Stock #3: Dole plc (DOLE)
DOLE, headquartered in Dublin, Ireland, engages in sourcing, processing, marketing, and distributing fresh fruit and vegetables. The company operates through four segments: Fresh Fruit; Diversified Fresh Produce – EMEA; Diversified Fresh Produce – Americas and ROW; and Fresh Vegetables.
On October 2, Dole introduced a new specialist division, DOLE Organics, and a consumer brand, ‘GO Organic!,’ at Fruit Attraction 2023, focusing on expanding its organic fresh produce range.
This strategic move aims to align DOLE’s organic production with global and local growers, improve the consistency and availability of organic products, and appeal to a broader consumer base, potentially boosting the company’s presence in the organic produce market.
During the fiscal third quarter that ended September 30, 2023, DOLE’s revenue increased 4.2% year-over-year to $2.04 billion. The company’s net income came in at $54 million, increasing 15.9% from the prior-year quarter.

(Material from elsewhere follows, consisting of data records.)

Lemma on_import_sound (w : World NodeFinderSelf) live n reason :
  NodeFinder.indexes (self w) live →
  sound_hash n = true →
  ∃ w', NodeFinder.on_import n reason w = (Ok (), w') ∧
        NodeFinder.indexes (self w') (live ++ [n]) ∧
        stderr w' = stderr w.
Proof.
  intros Hidx Hn. destruct (hash (op n)) as [e|] eqn:Hh.
  - exists w. unfold NodeFinder.on_import. unfold sound_hash in Hn.
    rewrite Hh in *. rewrite Hn. split; [done|]. split; [|done].
    apply indexes_unindexed_import; [|done]. by rewrite Hh.
  - destruct (on_import_indexes w live n reason Hidx Hh) as (w' & Hi & Hidx').
    exists w'. split; [done|]. split; [done|].
    revert Hi. unfold NodeFinder.on_import. rewrite Hh. munfold.
    destruct (d (self w) !! op n); intros Hi; by inversion Hi.
Qed.

Lemma on_prune_sound (w : World NodeFinderSelf) live n reason :
  NodeFinder.indexes (self w) live →
  sound_hash n = true →
  n ∈ live →
  ∃ w' live', NodeFinder.on_prune n reason w = (Ok (), w') ∧
              list_remove n live = Some live' ∧
              NodeFinder.indexes (self w') live'.
Proof.
  intros Hidx Hn Hin. destruct (hash (op n)) as [e|] eqn:Hh.
  - destruct (list_remove_elem n live Hin) as [live' Hrem].
    exists w, live'. unfold NodeFinder.on_prune. unfold sound_hash in Hn.
    rewrite Hh in *. rewrite Hn. split; [done|]. split; [done|].
    pose proof (indexes_unindexed_prune (self w) live n) as H.
    rewrite Hrem in H. apply H; [|done]. by rewrite Hh.
  - destruct (on_prune_indexes w live n reason Hidx Hh Hin)
      as (w' & live' & Hp & Hrem & Hidx' & _).
    by exists w', live'.
Qed.

(** X11. The index follows the graph: from a state of the index that
    agrees with the node list [live], after any run of imports, prunes and
    queries that does not raise, the index agrees with the list that the
    run leaves (an import adds the node at the end, a prune takes it
    away), and a query of a hashable op returns a new list holding the
    nodes of that list that apply the op, in the order of their import. *)
Theorem index_follows_graph (w w' : World NodeFinderSelf) live evs :
  NodeFinder.indexes (self w) live →
  for_each evs NodeFinder.run_event w = (Ok (), w') →
  NodeFinder.indexes (self w') (live_after evs live) ∧
  ∀ o, hash o = None →
    ∃ l w'', NodeFinder.query o w' = (Ok l, w'') ∧
             heap (self w'') !! l
             = Some (NodeFinder.applying o (live_after evs live)).
Proof.
  intros Hidx Hrun.
  assert (Hfinal : NodeFinder.indexes (self w') (live_after evs live)).
  { revert w live Hidx Hrun. induction evs as [|ev evs IH]; intros w live Hidx Hrun.
    - simpl in Hrun. unfold ret in Hrun. by inversion Hrun; subst.
    - simpl in Hrun. unfold bind in Hrun.
      destruct (NodeFinder.run_event ev w) as [[[]|e] w1] eqn:Hev; [|done].
      simpl. apply (IH w1); [|done]. clear IH Hrun.
      destruct ev as [n|n|o]; simpl in *.
      + destruct (hash (op n)) as [e|] eqn:Hh.
        * unfold NodeFinder.on_import in Hev. rewrite Hh in Hev.
          case_bool_decide; [|done]. inversion Hev; subst w1.
          apply indexes_unindexed_import; [|done]. by rewrite Hh.
        * destruct (on_import_indexes w live n RNone Hidx Hh) as (w2 & Hi & Hidx2).
          rewrite Hi in Hev. by inversion Hev; subst.
      + destruct (hash (op n)) as [e|] eqn:Hh.
        * unfold NodeFinder.on_prune in Hev. rewrite Hh in Hev.
          case_bool_decide; [|done]. inversion Hev; subst w1.
          apply indexes_unindexed_prune; [|done]. by rewrite Hh.
        * assert (Hin : n ∈ live).
          { unfold NodeFinder.on_prune in Hev. rewrite Hh in Hev. munfold.
            pose proof Hidx as [Hb _]. specialize (Hb (op n)).
            destruct (d (self w) !! op n) as [l|]; [|done].
            destruct Hb as (_ & Hheap & _).
            unfold NodeFinder.deref in Hev. rewrite Hheap in Hev. simpl in Hev.
            destruct (list_remove n (NodeFinder.applying (op n) live))
              as [rest|] eqn:Hrem; [|done].
            apply list_remove_Some_elem in Hrem.
            unfold NodeFinder.applying in Hrem.
            by apply list_elem_of_filter in Hrem as [_ ?]. }
          destruct (on_prune_indexes w live n RNone Hidx Hh Hin)
            as (w2 & live' & Hp & Hrem & Hidx2 & _).
          rewrite Hp in Hev. inversion Hev; subst w1. by rewrite Hrem.
      + destruct (hash o) as [e|] eqn:Hh.
        * unfold bind, NodeFinder.query in Hev. rewrite Hh in Hev.
          by case_bool_decide.
        * destruct (query_indexes w live o Hidx Hh) as (Hq & _ & Hidx2 & _).
          unfold bind in Hev. rewrite Hq in Hev. by inversion Hev; subst. }
  split; [done|].
  intros o Hh.
  destruct (query_indexes w' _ o Hfinal Hh) as (Hq & _ & _ & Hsnap & _).
  eauto.
Qed.
(** * lib/utils.py: a shallow embedding and its verified properties

    The development follows the Python module function by function:
    [get_folder], [get_image_paths], [set_system_verbosity],
    [add_alpha_channel], [rotate_landmarks] and [camel_case_split].
    Python objects that the code mutates live in an
    explicit store ([heap]); exceptions are the [Raises] case of [outcome].

    Conventions for the numeric code:
    - Python integers are [Z]; building an [int32] array from an integer
      outside the 32-bit range raises OverflowError ([np_array_int32]),
      and arithmetic on [np.int32] scalars keeps the low 32 bits
      ([np_int32]);
    - the two OpenCV calls of [rotate_landmarks] are the methods of the
      class [OpenCV]: what holds for every instance holds for the
      library as it is built, whatever its floating-point arithmetic.
      The instance [exact_arithmetic] computes with exact rationals [Q],
      rounds to nearest, ties to even ([cvRound]), and casts a result
      outside the 32-bit range to the least integer ([saturate_cast]);
    - the operating-system calls of [get_folder] and [get_image_paths]
      are the methods of the class [FileSystem]; the instance on
      [filesystem] is a table from path strings to what lives there. *)

From Stdlib Require Import ZArith QArith Qround Lia Lqa List Ascii.
From Stdlib Require Import Sorting.Sorted Permutation.
From Stdlib Require Import Strings.Byte.
From Stdlib Require String.
From stdpp Require Import gmap strings list fin_maps.

Local Open Scope Z_scope.

(** ** Exceptions and results *)

Inductive exn : Set :=
| ValueError
| TypeError
| IndexError
| UnboundLocalError
| AssertionError
| FileExistsError
| FileNotFoundError
| NotADirectoryError
| OverflowError.

Inductive outcome (A : Type) : Type :=
| Returns (a : A)
| Raises (e : exn).

Arguments Returns {A} a.
Arguments Raises {A} e.

Definition outcome_bind {A B} (o : outcome A) (k : A → outcome B) : outcome B :=
  match o with
  | Returns a => k a
  | Raises e => Raises e
  end.

(** ** Machine integers and rounding *)

Definition int32_min : Z := - 2 ^ 31.
Definition int32_max : Z := 2 ^ 31 - 1.

Definition fits_int32 (z : Z) : Prop := int32_min ≤ z ≤ int32_max.

(** Storing a Python integer into an [int32] array, and arithmetic on
    [np.int32] scalars, keep the low 32 bits. *)
Definition np_int32 (z : Z) : Z := (z + 2 ^ 31) mod 2 ^ 32 - 2 ^ 31.

(** The boolean form of [fits_int32], for checks by computation. *)
Definition fits_int32b (z : Z) : bool := (int32_min <=? z) && (z <=? int32_max).

(** [cv::saturate_cast<int>] of a rounded double: a value that has no
    32-bit representation becomes the least integer. *)
Definition saturate_cast (z : Z) : Z := if fits_int32b z then z else int32_min.

(** [cvRound]: to nearest, ties to the even neighbour. *)
Definition cvRound (q : Q) : Z :=
  let f := Qfloor q in
  match Qcompare (q - inject_Z f) (1 # 2) with
  | Lt => f
  | Gt => f + 1
  | Eq => if Z.even f then f else f + 1
  end.

(** ** The OpenCV calls of [rotate_landmarks] *)

(** A 2x3 affine matrix, row major. *)
Record matrix : Set := Matrix {
  m00 : Q; m01 : Q; m02 : Q;
  m10 : Q; m11 : Q; m12 : Q
}.

Definition Qis_zero (q : Q) : bool := Z.eqb (Qnum q) 0.

(** [cv2.invertAffineTransform]: the reciprocal of the determinant, or 0
    for a singular matrix, then the adjugate and the new translation. *)
Definition invertAffineTransform (M : matrix) : matrix :=
  let D := (m00 M * m11 M - m01 M * m10 M)%Q in
  let D := if Qis_zero D then 0%Q else (1 / D)%Q in
  let A11 := (m11 M * D)%Q in
  let A22 := (m00 M * D)%Q in
  let A12 := (- m01 M * D)%Q in
  let A21 := (- m10 M * D)%Q in
  let b1 := (- A11 * m02 M - A12 * m12 M)%Q in
  let b2 := (- A21 * m02 M - A22 * m12 M)%Q in
  Matrix A11 A12 b1 A21 A22 b2.

Definition point : Set := (Z * Z)%type.

Definition transform_point (M : matrix) (p : point) : point :=
  let v0 := inject_Z (fst p) in
  let v1 := inject_Z (snd p) in
  (cvRound (m00 M * v0 + m01 M * v1 + m02 M)%Q,
   cvRound (m10 M * v0 + m11 M * v1 + m12 M)%Q).

(** The two OpenCV calls.  [cv_invertAffineTransform] is
    [cv2.invertAffineTransform]; [cv_transform_point M p] is the pair of
    32-bit integers that [cv2.transform] stores for the point [p] of an
    [int32] array. *)
Class OpenCV : Type := {
  cv_invertAffineTransform : matrix → matrix;
  cv_transform_point : matrix → point → point
}.

(** The calls in exact arithmetic: the formulas of the library on
    rationals, rounded once, and a result outside the 32-bit range cast
    to the least integer.  Floating-point arithmetic gives the same
    where its operations are exact, as on whole numbers of moderate
    size, and differs from it by the rounding of its operations
    elsewhere. *)
#[global] Instance exact_arithmetic : OpenCV := {|
  cv_invertAffineTransform := invertAffineTransform;
  cv_transform_point M p :=
    (saturate_cast (fst (transform_point M p)), saturate_cast (snd (transform_point M p)))
|}.

(** [cv2.transform] on a 1 x n array of two-channel integer points. *)
Definition cv2_transform `{OpenCV} (points : list point) (M : matrix) : list point :=
  map (cv_transform_point M) points.

(** ** NumPy arrays of points *)

(** All coordinates have a 32-bit representation. *)
Definition points_fit (pts : list point) : bool :=
  forallb (λ p, fits_int32b (fst p) && fits_int32b (snd p)) pts.

(** [np.array(item, np.int32)]: an integer outside the 32-bit range
    raises OverflowError.  (NumPy 2; NumPy 1 raises from 2^63 on and
    keeps the low 32 bits below.  Every statement that has the call
    return takes the coordinates within the range, where the versions
    agree.) *)
Definition np_array_int32 (item : list point) : outcome (list point) :=
  if points_fit item then Returns item else Raises OverflowError.

(** [.astype(np.int32)] on the result of [cv2.transform], which is an
    [int32] array already: the values stay. *)
Definition astype_int32 (pts : list point) : list point := pts.

(** The result of [squeeze] on a (1, n, 2) array: n rows of two columns,
    except that a single row collapses to a flat vector of two numbers. *)
Inductive ndarray : Set :=
| Arr1 (v : list Z)
| Arr2 (rows : list point).

Definition squeeze (pts : list point) : ndarray :=
  match pts with
  | [p] => Arr1 [fst p; snd p]
  | _ => Arr2 pts
  end.

(** [[pnt[k] for pnt in arr]]: indexing a scalar of a flat vector fails. *)
Definition column (k : nat) (arr : ndarray) : outcome (list Z) :=
  match arr with
  | Arr2 rows => Returns (map (λ p, if Nat.eqb k 0 then fst p else snd p) rows)
  | Arr1 [] => Returns []
  | Arr1 (_ :: _) => Raises IndexError
  end.

(** [[tuple(point) for point in arr.tolist()]]: [tuple] of a number fails. *)
Definition tuples_of (arr : ndarray) : outcome (list point) :=
  match arr with
  | Arr2 rows => Returns rows
  | Arr1 [] => Returns []
  | Arr1 (_ :: _) => Raises TypeError
  end.

(** Python [min] and [max] of a list. *)
Definition py_min (l : list Z) : outcome Z :=
  match l with
  | [] => Raises ValueError
  | z :: l' => Returns (fold_left Z.min l' z)
  end.

Definition py_max (l : list Z) : outcome Z :=
  match l with
  | [] => Raises ValueError
  | z :: l' => Returns (fold_left Z.max l' z)
  end.

(** [lst[i]] on a Python list. *)
Definition py_index {A} (l : list A) (i : nat) : outcome A :=
  match l !! i with
  | Some a => Returns a
  | None => Raises IndexError
  end.

(** ** Face records *)

(** [lib.faces_detect.DetectedFace]: the fields the function touches. *)
Record DetectedFace : Set := mkDetectedFace {
  face_x : Z;
  face_y : Z;
  face_w : Z;
  face_h : Z;
  face_r : Z;
  landmarksXY : list point
}.

(** An alignments dictionary: its integer entries by key, and the value
    under the key "landmarksXY" when that key is present. *)
Record alignment : Type := mkAlignment {
  fields : gmap string Z;
  landmarks_entry : option (list point)
}.

(** [dlib.rectangle]. *)
Record rectangle : Set := mkRectangle {
  left : Z;
  top : Z;
  right : Z;
  bottom : Z
}.

Inductive pyobj : Type :=
| ODetectedFace (f : DetectedFace)
| ODict (d : alignment)
| ORect (r : rectangle)
| OOther (type_name : string).

Definition loc : Set := positive.

Abbreviation heap := (gmap loc pyobj).

(** [face.get(key, 0)] *)
Definition dict_get (d : alignment) (key : string) : Z :=
  default 0 (fields d !! key).

(** [face[key] = v] for an integer entry. *)
Definition dict_set (key : string) (v : Z) (d : alignment) : alignment :=
  mkAlignment (<[key := v]> (fields d)) (landmarks_entry d).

In addition, its adjusted EBITDA increased 7.6% from the prior year period to $85.20 million. Also, DOLE’s adjusted EPS came in at $0.24.
Analysts expect DOLE’s EPS for the second quarter of fiscal 2024 (ending March 2024) to increase 6.5% year-over-year to $0.36. DOLE’s revenue is projected to reach $2.12 billion for the same period, showing a growth of 7.2% year-over-year. Moreover, the company has an impressive surprise earnings history, surpassing consensus EPS estimates in each of the trailing four quarters.

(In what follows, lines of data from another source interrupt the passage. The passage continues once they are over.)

Lemma projection_is_never_a_Disjunct_witness :
  projectCases sampleOracle (getCases sampleSwitch) [] = None
  /\ forallb (fun s => negb (SpaceKind_eqb (getKind s) KDisjunct))
       [Constructor TMaybeBool "none" [];
        Constructor TMaybeBool "some" [BooleanConstant true]]
     = true.
Proof.
  split; [reflexivity|].
  exact (proj2 (@projection_is_never_a_Disjunct SampleTy unit sampleOracle
                  (AnyPattern TInt)
                  (getCases (sampleSwitchOn TMaybeBool
                               [nonePattern; somePattern (BoolPattern true)]))
                  [Constructor TMaybeBool "none" [];
                   Constructor TMaybeBool "some" [BooleanConstant true]])
           eq_refl).
Defined.

(** ** Subtracting patterns from a decomposition *)

Section StrikingProperties.

Variable Ty : Type.
Variable O : TypeOracle Ty.

Lemma minus_Disjunct_left :
  forall (n : nat) (SP : list (Space Ty)) (p : Space Ty),
    isPatternLeaf p = true ->
    minus O (S n) (Disjunct SP) p
    = (smallSpaces <- mapM (fun first => minus O n first p) SP ;;
       Ok (examineDecomp smallSpaces)).
Proof.
  intros n SP p Hp. destruct p; try discriminate; reflexivity.
Qed.

Lemma minus_Type_leaf :
  forall (n : nat) (T : Ty) (p : Space Ty),
    isPatternLeaf p = true ->
    minus O (S n) (TypeSpace T) p
    = if canDecompose O T then
        spaces <- decomposeM O T ;; minus O n (examineDecomp spaces) p
      else Ok (TypeSpace T).
Proof.
  intros n T p Hp. destruct p; try discriminate; reflexivity.
Qed.

Lemma strike_nil : forall d : Space Ty, strike [] d = d.
Proof.
  intros d. reflexivity.
Qed.
(** The candidate file cannot be opened in the first iteration of a search
    with the defaults: the score is 0, with a warning, the search goes on
    above quality 67. *)
Lemma evaluation_failure_scores_zero_witness :
  let temp_path := "optimized_images/temp.webp" in
  let E := Demo.env [] Demo.always_ok (Demo.only temp_path) (Demo.step_at 55) in
  let st := initial_state default_config in
  let cmd := search_cmd default_config 67 "images/a.png" temp_path in
  let w' := [(temp_path, 67)] in
  looping st = true /\
  run_process cmd [] = (0, w') /\
  raised w' "images/a.png" temp_path (Demo.FileNotFoundError temp_path) /\
  calculate_ssim w' "images/a.png" temp_path =
    (float_zero, [PrintWarning (Demo.FileNotFoundError temp_path)]) /\
  decide default_config st float_zero =
    {| low := 68; high := 95; best_quality := 95 |}.
Proof.
  cbv zeta.
  assert (Hraised :
    raised (H := Demo.env [] Demo.always_ok (Demo.only "optimized_images/temp.webp")
                          (Demo.step_at 55))
           [("optimized_images/temp.webp", 67)] "images/a.png"
           "optimized_images/temp.webp"
           (Demo.FileNotFoundError "optimized_images/temp.webp")).
  { apply (raised_open2 (H := Demo.env [] Demo.always_ok
                                      (Demo.only "optimized_images/temp.webp")
                                      (Demo.step_at 55)) _ _ _ 100).
    - exists 100. split; reflexivity.
    - reflexivity. }
  destruct (evaluation_failure_scores_zero
              (H := Demo.env [] Demo.always_ok
                             (Demo.only "optimized_images/temp.webp")
                             (Demo.step_at 55))
              default_config 0 "images/a.png" "optimized_images/temp.webp"
              (initial_state default_config)
              (Demo.start (H := Demo.env [] Demo.always_ok
                                         (Demo.only "optimized_images/temp.webp")
                                         (Demo.step_at 55)) [])
              [("optimized_images/temp.webp", 67)]
              (Demo.FileNotFoundError "optimized_images/temp.webp")
              eq_refl eq_refl Hraised)
    as (Hzero & _ & Hdecide & _).
  split; [reflexivity|]. split; [reflexivity|]. split; [exact Hraised|].
  split; [exact Hzero|]. exact (Hdecide eq_refl).
Defined.

(** Two identical 3x3 images: the library raises, the score is 0. *)
Lemma identical_images_score_witness :
  let E := Flat.env in
  let tiny := Flat.square 3 in
  loaded Flat.files "images/tiny.png" tiny /\
  loaded Flat.files "images/tiny_copy.png" tiny /\
  np_array tiny = inr tiny /\
  array_max tiny = inr 128 /\
  array_min tiny = inr 128 /\
  calculate_ssim Flat.files "images/tiny.png" "images/tiny_copy.png" =
    (float_zero, [PrintWarning (Flat.ValueError "win_size exceeds image extent")]).
Proof.
  cbv zeta.
  assert (H1 : loaded (H := Flat.env) Flat.files "images/tiny.png" (Flat.square 3))
    by (exists (Flat.square 3); split; reflexivity).
  assert (H2 : loaded (H := Flat.env) Flat.files "images/tiny_copy.png" (Flat.square 3))
    by (exists (Flat.square 3); split; reflexivity).
  split; [exact H1|]. split; [exact H2|].
  split; [reflexivity|]. split; [reflexivity|]. split; [reflexivity|].
  destruct (identical_images_score (H := Flat.env) Flat.files
              "images/tiny.png" "images/tiny_copy.png" (Flat.square 3)
              (Flat.square 3) 128 128 H1 H2 eq_refl eq_refl eq_refl)
    as [Hresult _].
  exact Hresult.
Defined.

(** * Further properties of the search *)

Section Search.

Context `{Environment}.
Variable cfg : config.

(** ** An empty range *)

(** X1.  With [MAX_QUALITY < MIN_QUALITY] the loop is never entered: the search
    returns [MAX_QUALITY] at once, and the only encoder call for the image
    is the final one, at [MAX_QUALITY]. *)
Theorem empty_range_skips_search (filename : string) (totals : Z * Z) (s : state) :
  MAX_QUALITY cfg < MIN_QUALITY cfg ->
  let input_path := input_path_of cfg filename in
  let temp_path := temp_path_of cfg in
  let output_path := output_path_of cfg filename in
  quality_search cfg input_path temp_path (announced filename s) =
    (Return (MAX_QUALITY cfg), announced filename s) /\
  calls (snd (process_image cfg filename totals s)) =
    calls s ++ [final_cmd cfg (MAX_QUALITY cfg) input_path output_path].
Proof.
  intros Hempty input_path temp_path output_path.
  assert (Hqs : quality_search cfg input_path temp_path (announced filename s) =
                (Return (MAX_QUALITY cfg), announced filename s)).
  { rewrite quality_search_unfold.
    rewrite while_search_done; [reflexivity|].
    apply not_looping_spec. exact Hempty. }
  split; [exact Hqs|].
  destruct (process_image_calls cfg filename totals s)
    as (scores & out & s1 & _ & Hqs' & Hcase).
  fold input_path temp_path output_path in Hqs', Hcase.
  rewrite Hqs in Hqs'.
  destruct out as [st|e|]; cbn [best_of] in Hqs'; try discriminate.
  injection Hqs' as Hbest <-. rewrite <- Hbest in Hcase.
  destruct Hcase as (Hcalls & _). exact Hcalls.
Qed.

(** ** How many qualities a completed search tests *)

Lemma decide_keeps_half (st : SearchState) (score : pyfloat) :
  low st <= high st ->
  high st - low st + 1 <=
  2 * (high (decide cfg st score) - low (decide cfg st score) + 2).
Proof.
  intros Hle.
  assert (Hm : 2 * quality_of st <= low st + high st < 2 * quality_of st + 2).
  { unfold quality_of.
    pose proof (Z.div_mod (low st + high st) 2 ltac:(lia)) as Hd.
    pose proof (Z.mod_pos_bound (low st + high st) 2 ltac:(lia)). lia. }
  unfold decide. destruct (good_enough cfg score); cbn [low high]; lia.
Qed.

(** An interval of at least [2^k - 1] qualities is not exhausted before [k]
    iterations. *)
Lemma iterations_above_power :
  forall (scores : list pyfloat) (st : SearchState) (k : Z),
    0 <= k ->
    entered cfg st scores ->
    looping (replay cfg st scores) = false ->
    2 ^ k <= high st - low st + 2 ->
    k <= Z.of_nat (List.length scores).
Proof.
  induction scores as [|score scores IH]; intros st k Hk Hent Hend Hsize.
  - cbn [replay] in Hend. apply not_looping_spec in Hend. cbn [List.length].
    destruct (Z.eq_dec k 0) as [->|Hk0]; [cbn; lia|].
    assert (2 ^ 1 <= 2 ^ k) by (apply Z.pow_le_mono_r; lia).
    change (2 ^ 1) with 2 in *. lia.
  - apply entered_cons in Hent. destruct Hent as [Hle Hent].
    cbn [replay] in Hend. cbn [List.length].
    destruct (Z.eq_dec k 0) as [->|Hk0]; [lia|].
    pose proof (decide_keeps_half st score Hle) as Hhalf.
    assert (Hpow : 2 ^ k = 2 * 2 ^ (k - 1)).
    { rewrite <- Z.pow_succ_r by lia. f_equal. lia. }
    specialize (IH (decide cfg st score) (k - 1) ltac:(lia) Hent Hend ltac:(lia)).
    lia.
Qed.

(** X2.  A search over [n = MAX_QUALITY - MIN_QUALITY + 1 >= 1] qualities that
    runs to its end makes at least [floor(log2(n + 1))] and at most
    [floor(log2(n)) + 1] encoder calls, whatever the scores are. *)
Theorem completed_search_call_count (input_path temp_path : string) (s : state)
        (best : Z) :
  MIN_QUALITY cfg <= MAX_QUALITY cfg ->
  fst (quality_search cfg input_path temp_path s) = Return best ->
  let n := MAX_QUALITY cfg - MIN_QUALITY cfg + 1 in
  exists qs,
    calls (snd (quality_search cfg input_path temp_path s)) =
      calls s ++ map (fun q => search_cmd cfg q input_path temp_path) qs /\
    Z.log2 (n + 1) <= Z.of_nat (List.length qs) <= Z.log2 n + 1.
Proof.
  intros Hrange Hret n.
  destruct (quality_search_run cfg input_path temp_path s)
    as (scores & out & Hrun & Hout).
  rewrite Hout in Hret.
  destruct out as [st|e|]; cbn [best_of] in Hret; try discriminate.
  destruct Hrun as (Hent & _ & _ & (-> & Hend & Hcalls)).
  exists (tested cfg (initial_state cfg) scores). split; [exact Hcalls|].
  rewrite tested_length. split.
  - apply (iterations_above_power scores (initial_state cfg)); auto.
    + apply Z.log2_nonneg.
    + pose proof (Z.log2_spec (n + 1) ltac:(unfold n; lia)) as [Hlo _].
      cbn [initial_state low high]. unfold n in *. lia.
  - pose proof (Z.log2_spec n ltac:(unfold n; lia)) as [_ Hup].
    pose proof (Z.log2_nonneg n).
    pose proof (iterations_below_power cfg scores (initial_state cfg)
                  (Z.succ (Z.log2 n)) ltac:(lia) Hent Hup).
    lia.
Qed.

End Search.

Section Tests.

Context `{Environment}.
Variable cfg : config.

(** ** The order of the tested qualities *)

Lemma tested_between (scores : list pyfloat) (st : SearchState) (q : Z) :
  entered cfg st scores ->
  In q (tested cfg st scores) ->
  low st <= q <= high st.
Proof.
  intros Hent Hin.
  destruct (trajectory_in_range cfg (low st) (high st) scores st
              (Z.le_refl _) (Z.le_refl _) Hent) as (Hall & _).
  rewrite Forall_forall in Hall.
  unfold tested in Hin. apply in_map_iff in Hin. destruct Hin as (st' & <- & Hst').
  specialize (Hall st' Hst'). lia.
Qed.

(** What is tested after an iteration lies on the side the iteration chose. *)
Lemma tested_after (score : pyfloat) (scores : list pyfloat) (st : SearchState)
      (q : Z) :
  entered cfg st (score :: scores) ->
  In q (tested cfg (decide cfg st score) scores) ->
  if good_enough cfg score then q < quality_of st else quality_of st < q.
Proof.
  intros Hent Hin. apply entered_cons in Hent. destruct Hent as [Hle Hent].
  pose proof (tested_between scores (decide cfg st score) q Hent Hin) as Hq.
  unfold decide in Hq. destruct (good_enough cfg score); cbn [low high] in Hq; lia.
Qed.

Lemma tests_move_away :
  forall (scores : list pyfloat) (st : SearchState),
    entered cfg st scores ->
    ForallOrdPairs (moves_away cfg) (combine (tested cfg st scores) scores).
Proof.
  induction scores as [|score scores IH]; intros st Hent.
  - constructor.
  - unfold tested. cbn [trajectory map combine]. constructor.
    + apply Forall_forall. intros [q score'] Hin.
      apply in_combine_l in Hin.
      pose proof (tested_after score scores st q Hent Hin) as Hside.
      unfold moves_away. cbn [fst snd]. exact Hside.
    + apply IH. apply entered_cons in Hent. apply Hent.
Qed.

Lemma tested_NoDup :
  forall (scores : list pyfloat) (st : SearchState),
    entered cfg st scores ->
    NoDup (tested cfg st scores).
Proof.
  induction scores as [|score scores IH]; intros st Hent.
  - constructor.
  - unfold tested. cbn [trajectory map]. constructor.
    + intros Hin. pose proof (tested_after score scores st _ Hent Hin) as Hside.
      destruct (good_enough cfg score); lia.
    + apply IH. apply entered_cons in Hent. apply Hent.
Qed.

DOLE shares have gained 29.9% over the past year to close the last trading session at $11.95. It has also gained 23.8% year-to-date.
DOLE’s POWR Ratings reflect this strong outlook. It has a B grade for Value and Sentiment. Out of 26 stocks in the Agriculture industry, it is ranked #7. The POWR Ratings are calculated by considering 118 different factors, with each factor weighted to an optimal degree.
Click here to see the additional ratings for DOLE (Growth, Momentum, Stability and Quality).
Stock #2: Archer-Daniels-Midland Company (ADM)
ADM procures, transports, stores, processes, and merchandises agricultural commodities, products, and ingredients in the United States, Switzerland, the Cayman Islands, Brazil, Mexico, Canada, the United Kingdom, and internationally. The company operates in three segments: Ag Services and Oilseeds; Carbohydrate Solutions; and Nutrition.
On November 14, ADM and Marathon Petroleum Corporation (MPC) inaugurated their joint venture, Green Bison Soy Processing, North Dakota’s first dedicated soybean processing complex, producing 600 million pounds of refined soybean oil annually for approximately 75 million gallons of renewable green diesel.
The venture positions ADM and MPC as leaders in meeting the rising demand for renewable fuels, contributing to the transformative opportunity in the oilseed industry.
In the same month, ADM declared a cash dividend of 45 cents per share on its common stock, payable to shareholders on December 6, 2023. This marks the company’s 368th consecutive quarterly dividend, reflecting over 92 years of uninterrupted dividends. The consistent dividend payment showcases ADM’s financial stability and commitment to delivering value to shareholders.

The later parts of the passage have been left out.